So, after writing such a wonderful entry about my Rule of Life, I am endanger of breaking part of that rule that I had set up for the season of Lent: namely, that just as I had done last year, I would put up entries about the Sunday lectionary and comment on them as part of my regular blogging efforts. Yeah, well, isn't also true that if I know the rules that gives me the leeway to bend them a little?
The psalm on Sunday, Psalm 27, and some of the ones assigned for Morning Prayer this week, have been providing me with much food for thought. In fact, I feel stuffed and sleepy at times. What caught my attention on Sunday were the last two verses:
What if I had not believed
that I should see the goodness of the Lord
in the land of the living!
O tarry and await the Lord's pleasure;
be strong, and he shall comfort your heart;
wait patiently for the Lord.
These lines spoke directly to so many recent events in my long and winding and wacky journey with God. "What if I had not believed..." is a statement that made me think, "Yeah, seriously! What if I live staring only into the abyss, and therefore missing the good that is all around me? What if I had not been in the conference center room in Georgia to watch a shift in policy that removed a roadblock for the LGBT faithful to live into the people God may be calling them to be (talk about a moment of seeing goodness of the Lord in the land of the living!). What if I resisted the command to "Show up!" and remained estranged from the Episcopal Church, in general, and St. John's, in specific?
The next verse comes quickly to answer the answers I have for the above "what ifs"; the answers that I have given that acknowledge that I have seen and tasted the goodness because I followed. And because I followed, I am beckoned to keep going. "O tarry and await the Lord's pleasure," for me means, "Stay with this path and don't attempt to run into the woods and hide." Next: "be strong, and he shall comfort your heart." I think about how terrified I can be to make any move that might take me out of what I consider to be my comfort zone, and what is familiar. And yet, I have made bold moves before: coming out as a lesbian, or leaving public radio to pursue a career as a massage therapist. But am I able to do it again? "Be strong... he shall comfort your heart... wait patiently for the Lord." That last bit is the nagging reminder that I can get through all of this, but only if I stop thinking, and start listening for God (like doing centering prayer...).

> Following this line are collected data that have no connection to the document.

(** [t.Format(time.RFC3339Nano)]: a year has at least four digits. *)
Definition year_text (year : Z) : list ascii :=
  let text z := if z <=? 9999 then fixed 4 z else list_ascii_of_string (FormatUint z) in
  if year <? 0 then "-"%char :: text (- year) else text year.
Definition zone_text (offset : Z) : list ascii :=
  if offset =? 0 then ["Z"%char]
  else (if offset <? 0 then "-"%char else "+"%char)
       :: fixed 2 (Z.abs offset / 60) ++ ":"%char :: fixed 2 (Z.abs offset mod 60).
Definition clock_text (t : timestamp) : list ascii :=
  "-"%char :: fixed 2 (t_month t) ++ "-"%char :: fixed 2 (t_day t) ++ "T"%char :: fixed 2 (t_hour t)
  ++ ":"%char :: fixed 2 (t_minute t) ++ ":"%char :: fixed 2 (t_second t) ++ fraction (t_nanos t)
  ++ zone_text (t_offset t).
Definition format_time (t : timestamp) : string := string_of_list_ascii (year_text (t_year t) ++ clock_text t).
Definition RFC3339Nano (us : Z) : string := format_time (utc us).

Example epoch_text : RFC3339Nano 0 = "1970-01-01T00:00:00Z"%string. Proof. reflexivity. Qed.
Example leap_day_text : RFC3339Nano 1709210096120450 = "2024-02-29T12:34:56.12045Z"%string.
Proof. reflexivity. Qed.

(** [Time.MarshalJSON] refuses a year of more than four digits, and a zone a
    day away. *)
Definition time_json (t : timestamp) : res json :=
  fail_if ((t_year t <? 0) || (9999 <? t_year t))
    (errors_New "Time.MarshalJSON: year outside of range [0,9999]");;
  fail_if (24 <=? Z.abs (t_offset t) / 60)
    (errors_New "Time.MarshalJSON: timezone hour outside of range [0,23]");;
  Ok (JStr (format_time t)).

I also heard God speaking to me this week during Morning Prayer. There were actually two psalms assigned for Tuesday; we typically read only one of them. On this day, our prayer leader skipped both of them by mistake, so I opened the book and read them to myself. It was Psalm 62 that got me with it's repeated refrain:
For God alone my soul in silence waits;
truly, my hope is in him.
He alone is my rock and my salvation,
so that I shall not be shaken.
If this is true of me, and I believe it is, then what needs to happen is for my brain to quit raising a ruckus of questions and doubts and allow my soul (or my heart) the stillness of silence to wait for God. It's not that questioning isn't a good thing, but in my case it can become an endless loop that doesn't serve any other purpose but to keep me spinning in place.
What would it be to truly, really put my hope in God?